The Commission for Health Improvement has recently published reports on the performance of several hospital trusts across the country. Heart and lung transplants at St George’s Hospital Trust in southwest London came under the CHI spotlight, following an increase in the death rate there. During the investigation, the death rate after transplants was eighty per cent – five times the national average. The report concluded that many patients had been picked for transplant operations when their physical condition should have ruled them out. A number of other serious criticisms were made. Recommendations made by CHI include the strengthening of national frameworks for patient assessment and selection. Health minister Lord Hunt said there were many lessons in the report for the NHS as a while. The hospital has stopped conducting heart and lung transplants. (A consultation document has been published by the DoH on heart and lung transplant services; health minister John Hutton said the standards of care proposed in the document would make the six centres where cardiothoracic transplants are still conducted among the best in the world.)

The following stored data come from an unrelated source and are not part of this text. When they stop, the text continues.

(* ===== verification/StorageSpec.v ===== *)
(** What a storage promises about its content: an abstract specification of
    [ServerStorage]. The content is the rooms, identities and bans a storage holds
    or is going to hold; unless an error is reported each write changes it in one
    way, and an idle storage returns it. The server's persistence is
    proved against this interface; [Sqlite.v] implements it. *)

From S2P Require Import Prelude Frame Message Utils StorageApi.
Local Open Scope string_scope.

(** Rooms are kept by their signed identifier, with name, topic and owner; bans
    with the time they expire. *)
Record Content := MkContent {
  content_rooms : gmap Z (string * string * string);
  content_identities : gmap string string;
  content_bans : gmap string (option Z);
}.

Definition put_room (room : StoredRoom) (c : Content) : Content :=
  MkContent (<[to_int64 (stored_room_id room) :=
      (stored_room_name room, stored_room_topic room, stored_room_owner room)]> (content_rooms c))
    (content_identities c) (content_bans c).
Definition put_topic (id : RoomId) (topic : string) (c : Content) : Content :=
  MkContent (alter (fun x => (x.1.1, topic, x.2)) (to_int64 id) (content_rooms c))
    (content_identities c) (content_bans c).
Definition put_identity (nick key : string) (c : Content) : Content :=
  MkContent (content_rooms c) (<[nick := key]> (content_identities c)) (content_bans c).
Definition put_ban (ban : StoredBan) (c : Content) : Content :=
  MkContent (content_rooms c) (content_identities c)
    (<[ban_nickname ban := ban_expires_at ban]> (content_bans c)).
Definition drop_ban (nick : string) (c : Content) : Content :=
  MkContent (content_rooms c) (content_identities c) (delete nick (content_bans c)).

Definition has_expired (now : Z) (expires_at : option Z) : bool :=
  match expires_at with Some t => (t <=? now)%Z | None => false end.
Definition unexpired (now : Z) (c : Content) : Content :=
  MkContent (content_rooms c) (content_identities c)
    (filter (fun entry => has_expired now entry.2 = false) (content_bans c)).

(** A room whose name no other room has, whatever the case. *)
Definition room_fits (room : StoredRoom) (c : Content) : Prop :=
  forall z x, content_rooms c !! z = Some x -> z <> to_int64 (stored_room_id room) ->
    normalized_room_name x.1.1 <> normalized_room_name (stored_room_name room).

(** Signed 64-bit identifiers, and texts that survive being read back as C
    strings. *)
Definition nul : ascii := ascii_of_N 0.
Definition clean_text (s : string) : Prop := sfind nul s = None.
Definition clean (c : Content) : Prop :=
  (forall z x, content_rooms c !! z = Some x ->
     (- 2 ^ 63 <= z < 2 ^ 63)%Z /\ clean_text x.1.1 /\ clean_text x.1.2 /\ clean_text x.2) /\
  (forall nick key, content_identities c !! nick = Some key -> clean_text nick /\ clean_text key) /\
  (forall nick t, content_bans c !! nick = Some t -> clean_text nick).

Definition clean_textb (s : string) : bool :=
  match sfind nul s with Some _ => false | None => true end.
Definition cleanb (c : Content) : bool :=
  forallb (fun e => (- 2 ^ 63 <=? e.1)%Z && (e.1 <? 2 ^ 63)%Z && clean_textb e.2.1.1
             && clean_textb e.2.1.2 && clean_textb e.2.2) (map_to_list (content_rooms c)) &&
  forallb (fun e => clean_textb e.1 && clean_textb e.2) (map_to_list (content_identities c)) &&
  forallb (fun e => clean_textb e.1) (map_to_list (content_bans c)).

Lemma clean_textb_ok s : clean_textb s = true -> clean_text s.
Proof. unfold clean_textb, clean_text. by destruct (sfind nul s). Qed.

Lemma cleanb_ok c : cleanb c = true -> clean c.
Proof.
  unfold cleanb. intros [[Hr Hi]%andb_true_iff Hb]%andb_true_iff.
  rewrite forallb_forall in Hr. rewrite forallb_forall in Hi. rewrite forallb_forall in Hb.
  split_and!.
  - intros z x Hx%elem_of_map_to_list%list_elem_of_In. specialize (Hr _ Hx). cbn in Hr.
    rewrite !andb_true_iff, Z.leb_le, Z.ltb_lt in Hr.
    destruct Hr as [[[[? ?] ?] ?] ?]. split_and!; [lia|lia|by apply clean_textb_ok..].
  - intros n k Hx%elem_of_map_to_list%list_elem_of_In. specialize (Hi _ Hx). cbn in Hi.
    apply andb_true_iff in Hi as [? ?]. by split; apply clean_textb_ok.
  - intros n k Hx%elem_of_map_to_list%list_elem_of_In. by apply clean_textb_ok, (Hb _ Hx).
Qed.

Definition listed_room (stored : StoredRoom) : RoomId * (string * string * string) :=
  (stored_room_id stored,
   (stored_room_name stored, stored_room_topic stored, stored_room_owner stored)).

(** [s'] follows from [s] by an operation that turns the content [c] into [f c],
    unless an error is reported from then on. *)
Definition turns {S} `{ServerStorage S} (content : S -> option Content)
    (fits : Content -> Prop) (f : Content -> Content) (s s' : S) : Prop :=
  last_error s' = "" ->
  last_error s = "" /\ forall c, content s = Some c -> fits c -> content s' = Some (f c).
Definition always (c : Content) : Prop := True.

Class StorageSpec (S : Type) `{ServerStorage S} (content : S -> option Content)
    (idle : S -> Prop) := {
  spec_store_room : forall room s,
    turns content (room_fits room) (put_room room) s (store_room room s).2;
  spec_topic : forall id topic s,
    turns content always (put_topic id topic) s (update_stored_topic id topic s).2;
  spec_identity : forall nick key s,
    turns content always (put_identity nick key) s (store_identity nick key s).2;
  spec_ban : forall ban s, turns content always (put_ban ban) s (store_ban ban s).2;
  spec_remove_ban : forall nick s, turns content always (drop_ban nick) s (remove_ban nick s).2;
  spec_message : forall m s,
    turns content (fun c => is_Some (content_rooms c !! to_int64 (stored_message_room m))) id
      s (store_message m s).2;
  spec_flush : forall s, turns content always id s (flush s) /\ idle (flush s);
  spec_load_rooms : forall s c, content s = Some c -> idle s -> clean c ->
    (listed_room <$> (load_rooms s).1) ≡ₚ
      ((fun entry => (of_int64 entry.1, entry.2)) <$> map_to_list (content_rooms c)) /\
    content (load_rooms s).2 = Some c /\ idle (load_rooms s).2 /\
    last_error (load_rooms s).2 = last_error s;
  spec_load_identities : forall s c, content s = Some c -> idle s -> clean c ->
    (load_identities s).1 ≡ₚ map_to_list (content_identities c) /\
    content (load_identities s).2 = Some c /\ idle (load_identities s).2 /\
    last_error (load_identities s).2 = last_error s;
  spec_load_bans : forall now s c, content s = Some c -> idle s -> clean c ->
    (ban_nickname <$> (load_bans now s).1) ≡ₚ (map_to_list (content_bans (unexpired now c))).*1 /\
    content (load_bans now s).2 = Some (unexpired now c) /\ idle (load_bans now s).2 /\
    last_error (load_bans now s).2 = last_error s;
  spec_load_history : forall id limit before s c, content s = Some c -> idle s ->
    content (load_history id limit before s).2 = Some c /\
    idle (load_history id limit before s).2 /\
    last_error (load_history id limit before s).2 = last_error s;
}.
(* ===== verification/Sqlite.v ===== *)
(** The SQLite storage of [src/storage/storage.cpp]: the tables of its schema,
    each SQL statement of the source as an operation on them, the migration, the
    write queue with its worker thread, and the class [SQLiteStorage] as an
    instance of the storage interface.

    A table is a map from its primary key to its rows. A statement that SQLite
    rejects (a UNIQUE or FOREIGN KEY constraint of the schema) is an error value;
    a failure from outside (disk, locks) is the [fault] a batch may meet. *)

From S2P Require Import Prelude Frame Message Utils StorageApi StorageSpec.
Local Open Scope string_scope.
Local Open Scope list_scope.

(* ===================================================================== *)
(** * Tables *)

Record RoomRow := MkRoomRow {
  row_name : string;
  row_topic : string;
  row_created_at : Z;
  row_owner : string;
}.

Record IdentityRow := MkIdentityRow {
  row_public_key : string;
  row_identity_created_at : Z;
}.

Record BanRow := MkBanRow {
  row_reason : string;
  row_ban_created_at : Z;
  row_expires_at : option Z;
}.

Record MessageRow := MkMessageRow {
  row_room_id : Z;
  row_nickname : string;
  row_body : string;
  row_sent_at : Z;
  row_signature : option string;
  row_message_key : option string;
}.

(** A database file. [version_table] is [None] in a file without the table
    [schema_version], which is taken to hold none of the other tables either, and
    [Some None] when that table has no row. *)
Record Database := MkDatabase {
  version_table : option (option Z);
  rooms_table : gmap Z RoomRow;
  identities_table : gmap string IdentityRow;
  bans_table : gmap string BanRow;
  messages_table : gmap string MessageRow;
  legacy_imports_table : gmap string Z;
}.

Definition empty_file : Database := MkDatabase None ∅ ∅ ∅ ∅ ∅.

Definition with_version_table (v : option (option Z)) (d : Database) : Database :=
  MkDatabase v (rooms_table d) (identities_table d) (bans_table d) (messages_table d)
    (legacy_imports_table d).
Definition with_rooms_table (v : gmap Z RoomRow) (d : Database) : Database :=
  MkDatabase (version_table d) v (identities_table d) (bans_table d) (messages_table d)
    (legacy_imports_table d).
Definition with_identities_table (v : gmap string IdentityRow) (d : Database) : Database :=
  MkDatabase (version_table d) (rooms_table d) v (bans_table d) (messages_table d)
    (legacy_imports_table d).
Definition with_bans_table (v : gmap string BanRow) (d : Database) : Database :=
  MkDatabase (version_table d) (rooms_table d) (identities_table d) v (messages_table d)
    (legacy_imports_table d).
Definition with_messages_table (v : gmap string MessageRow) (d : Database) : Database :=
  MkDatabase (version_table d) (rooms_table d) (identities_table d) (bans_table d) v
    (legacy_imports_table d).
Definition with_legacy_imports_table (v : gmap string Z) (d : Database) : Database :=
  MkDatabase (version_table d) (rooms_table d) (identities_table d) (bans_table d)
    (messages_table d) v.

(** The constraints a write can violate. *)
Inductive SqlError := UniqueRoomName | ForeignKey.

(** What the library reports for them, and the readings of the clock by the
    worker thread, in seconds. *)
Class SqliteEnv := {
  errmsg : SqlError -> string;
  worker_seconds : nat -> Z;
}.

(** [column_text]: the text up to its first NUL, as a C string is read. *)

Definition column_text (text : string) : string :=
  match sfind nul text with
  | Some n => stake n text
  | None => text
  end.

(* ===================================================================== *)
(** * Schema versions *)

Definition SCHEMA_VERSION : Z := 3.
Definition MAX_PENDING_WRITES : nat := 4096.
Definition MAX_HISTORY_PAGE : N := 500.
Definition BATCH_SIZE : nat := 64.

Definition read_schema_version (d : Database) : Z + string :=
  match version_table d with
  | None => inl 0%Z
  | Some None => inr "schema_version exists but contains no version"
  | Some (Some version) => inl version
  end.

Definition with_row_owner (owner : string) (r : RoomRow) : RoomRow :=
  MkRoomRow (row_name r) (row_topic r) (row_created_at r) owner.

(** Version 1: the tables, with the lobby. *)
Definition create_schema (now : Z) : Database :=
  MkDatabase (Some (Some 1%Z)) {[ 1%Z := MkRoomRow "lobby" "Welcome to the lobby" now "" ]}
    ∅ ∅ ∅ ∅.

(** Version 2: [ALTER TABLE rooms ADD COLUMN owner_nickname ... DEFAULT '']. *)
Definition add_room_owner (d : Database) : Database :=
  with_version_table (Some (Some 2%Z))
    (with_rooms_table (with_row_owner "" <$> rooms_table d) d).

(** Version 3: [CREATE TABLE legacy_imports]. *)
Definition add_legacy_imports (d : Database) : Database :=
  with_version_table (Some (Some 3%Z)) (with_legacy_imports_table ∅ d).

(** One transaction; an error leaves the file as it was. [CREATE TABLE] fails on
    a table that exists. *)
Definition migrate (now : Z) (d : Database) : Database + string :=
  match read_schema_version d with
  | inr error => inr error
  | inl version =>
      if (SCHEMA_VERSION <? version)%Z then
        inr ("Database schema version " +:+ to_string_signed version
          +:+ " is newer than this chatbox build supports ("
          +:+ to_string_signed SCHEMA_VERSION +:+ ")")
      else
        match (if (version <? 1)%Z then
                 match version_table d with
                 | None => inl (create_schema now, 1%Z)
                 | Some _ => inr "SQLite statement failed: table schema_version already exists"
                 end
               else inl (d, version)) with
        | inr error => inr error
        | inl (d1, v1) =>
            let '(d2, v2) := if (v1 <? 2)%Z then (add_room_owner d1, 2%Z) else (d1, v1) in
            inl (if (v2 <? 3)%Z then add_legacy_imports d2 else d2)
        end
  end.

(* ===================================================================== *)
(** * Writes *)

Inductive Write :=
| RoomWrite (room : StoredRoom)
| TopicWrite (room_id : RoomId) (topic : string)
| IdentityWrite (nickname public_key : string)
| BanWrite (ban : StoredBan)
| BanRemove (nickname : string)
| MessageWrite (message : StoredMessage).

(** [name TEXT COLLATE NOCASE UNIQUE]: another row has that name, ASCII case
    ignored. *)
Definition name_in_use (rooms : gmap Z RoomRow) (id : Z) (name : string) : bool :=
  existsb (fun entry => negb (entry.1 =? id)%Z &&
      String.eqb (normalized_room_name (row_name entry.2)) (normalized_room_name name))
    (map_to_list rooms).

Definition write_room (room : StoredRoom) (d : Database) : Database + SqlError :=
  let id := to_int64 (stored_room_id room) in
  if name_in_use (rooms_table d) id (stored_room_name room) then inr UniqueRoomName
  else
    let created_at := match rooms_table d !! id with
                      | Some row => row_created_at row   (* not among the columns SET *)
                      | None => stored_room_created_at room
                      end in
    inl (with_rooms_table (<[id := MkRoomRow (stored_room_name room) (stored_room_topic room)
                                     created_at (stored_room_owner room)]> (rooms_table d)) d).

Definition with_row_topic (topic : string) (r : RoomRow) : RoomRow :=
  MkRoomRow (row_name r) topic (row_created_at r) (row_owner r).

Definition write_identity (now : Z) (nick key : string) (d : Database) : Database :=
  let created_at := match identities_table d !! nick with
                    | Some row => row_identity_created_at row
                    | None => now
                    end in
  with_identities_table (<[nick := MkIdentityRow key created_at]> (identities_table d)) d.

Definition write_ban (ban : StoredBan) (d : Database) : Database :=
  with_bans_table (<[ban_nickname ban :=
    MkBanRow (ban_reason ban) (ban_created_at ban) (ban_expires_at ban)]> (bans_table d)) d.

(** [INSERT OR IGNORE]: a message whose identifier is there is dropped; that does
    not extend to the foreign key. *)
Definition write_message (m : StoredMessage) (d : Database) : Database + SqlError :=
  match messages_table d !! stored_id m with
  | Some _ => inl d
  | None =>
      let room := to_int64 (stored_message_room m) in
      match rooms_table d !! room with
      | None => inr ForeignKey
      | Some _ => inl (with_messages_table (<[stored_id m :=
          MkMessageRow room (stored_nickname m) (stored_body m) (stored_sent_at m)
            (stored_signature m) (stored_public_key m)]> (messages_table d)) d)
      end
  end.

Definition execute_write (now : Z) (write : Write) (d : Database) : Database + SqlError :=
  match write with
  | RoomWrite room => write_room room d
  | TopicWrite id topic =>
      inl (with_rooms_table (alter (with_row_topic topic) (to_int64 id) (rooms_table d)) d)
  | IdentityWrite nick key => inl (write_identity now nick key d)
  | BanWrite ban => inl (write_ban ban d)
  | BanRemove nick => inl (with_bans_table (delete nick (bans_table d)) d)
  | MessageWrite message => write_message message d
  end.

(** Only an identity reads the clock. *)
Definition clock_reads (write : Write) : nat :=
  match write with IdentityWrite _ _ => 1 | _ => 0 end.

(* ===================================================================== *)
(** * The queue and the worker thread *)

(** [SQLiteStorage::Impl]. [batch] holds the writes the worker has taken and not
    yet committed: the flag [writing] of the code is true just while there is one.
    [reads] counts the clock readings of the worker. *)
Record Sqlite := MkSqlite {
  db : Database;
  queue : list Write;
  batch : option (list Write);
  stopping : bool;
  error : string;
  reads : nat;
}.

Definition writing (s : Sqlite) : bool :=
  match batch s with Some _ => true | None => false end.

Section sqlite.
Context `{SqliteEnv}.

(** The writes of a batch in order, up to the first error. *)
Fixpoint execute_all (writes : list Write) (n : nat) (d : Database) :
    nat * (Database + SqlError) :=
  match writes with
  | [] => (n, inl d)
  | write :: rest =>
      match execute_write (worker_seconds n) write d with
      | inl d' => execute_all rest (n + clock_reads write)%nat d'
      | inr e => (n, inr e)
      end
  end.

Definition enqueue (write : Write) (s : Sqlite) : bool * Sqlite :=
  if stopping s || (MAX_PENDING_WRITES <=? length (queue s))%nat
  then (false, MkSqlite (db s) (queue s) (batch s) (stopping s)
                 "SQLite write queue is full" (reads s))
  else (true, MkSqlite (db s) (queue s ++ [write]) (batch s) (stopping s) (error s) (reads s)).

(** The first block under the lock: at most 64 writes are taken. *)
Definition take_batch (s : Sqlite) : Sqlite :=
  MkSqlite (db s) (drop BATCH_SIZE (queue s)) (Some (take BATCH_SIZE (queue s))) (stopping s)
    (error s) (reads s).

(** The transaction, then [writing = false]. [fault] is an error of SQLite that is
    not the program's doing; it can strike at any statement. *)
Definition commit_batch (fault : option string) (writes : list Write) (s : Sqlite) : Sqlite :=
  match fault with
  | Some detail => MkSqlite (db s) (queue s) None (stopping s) detail (reads s)
  | None =>
      match execute_all writes (reads s) (db s) with
      | (n, inl d) => MkSqlite d (queue s) None (stopping s) (error s) n
      | (n, inr e) => MkSqlite (db s) (queue s) None (stopping s)
                        ("Could not execute SQLite write: " +:+ errmsg e) n
      end
  end.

The CHI was severely critical of management at three hospitals in Warwickshire, which it said could be placing patients’ lives at risk. The University Hospitals Coventry & Warwickshire NHS Trust is responsible for the Coventry & Warwickshire Hospital, the Walsgrave Hospital (also in Coventry) and St Cross (in nearby Rugby). Two of the hospitals have A & E departments but the A & E unit to which seriously ill patients are admitted is in the third, requiring risky ambulance journeys for the most vulnerable patients. Cramped conditions on wards, an aggressive management style, and poor relations between doctors and managers were among the other problems. The CHI concluded that the situation needed urgent attention. A new ‘super-hospital’ is planned to open in Coventry in 2006.

Another CHI report has examined the events surrounding a conviction (in July last year) of a Loughborough GP for indecent assaults on patients. The report gives a number of recommendations for measures that would make it easier to act at an early stage against any GP who might commit similar offences in the future

The CHI has apologised for an error that exaggerated the death rates for elective surgery at one of the hospitals it has inspected – the Chesterfield & North Derbyshire Royal. The hospital has since been given three stars in the new rankings and its death rates are within the national targets, though higher than the national average. Many patients had refused to be sent to the hospital after the publication of the incorrect figures. CHI reports may be seen on www.chi.nhs.uk.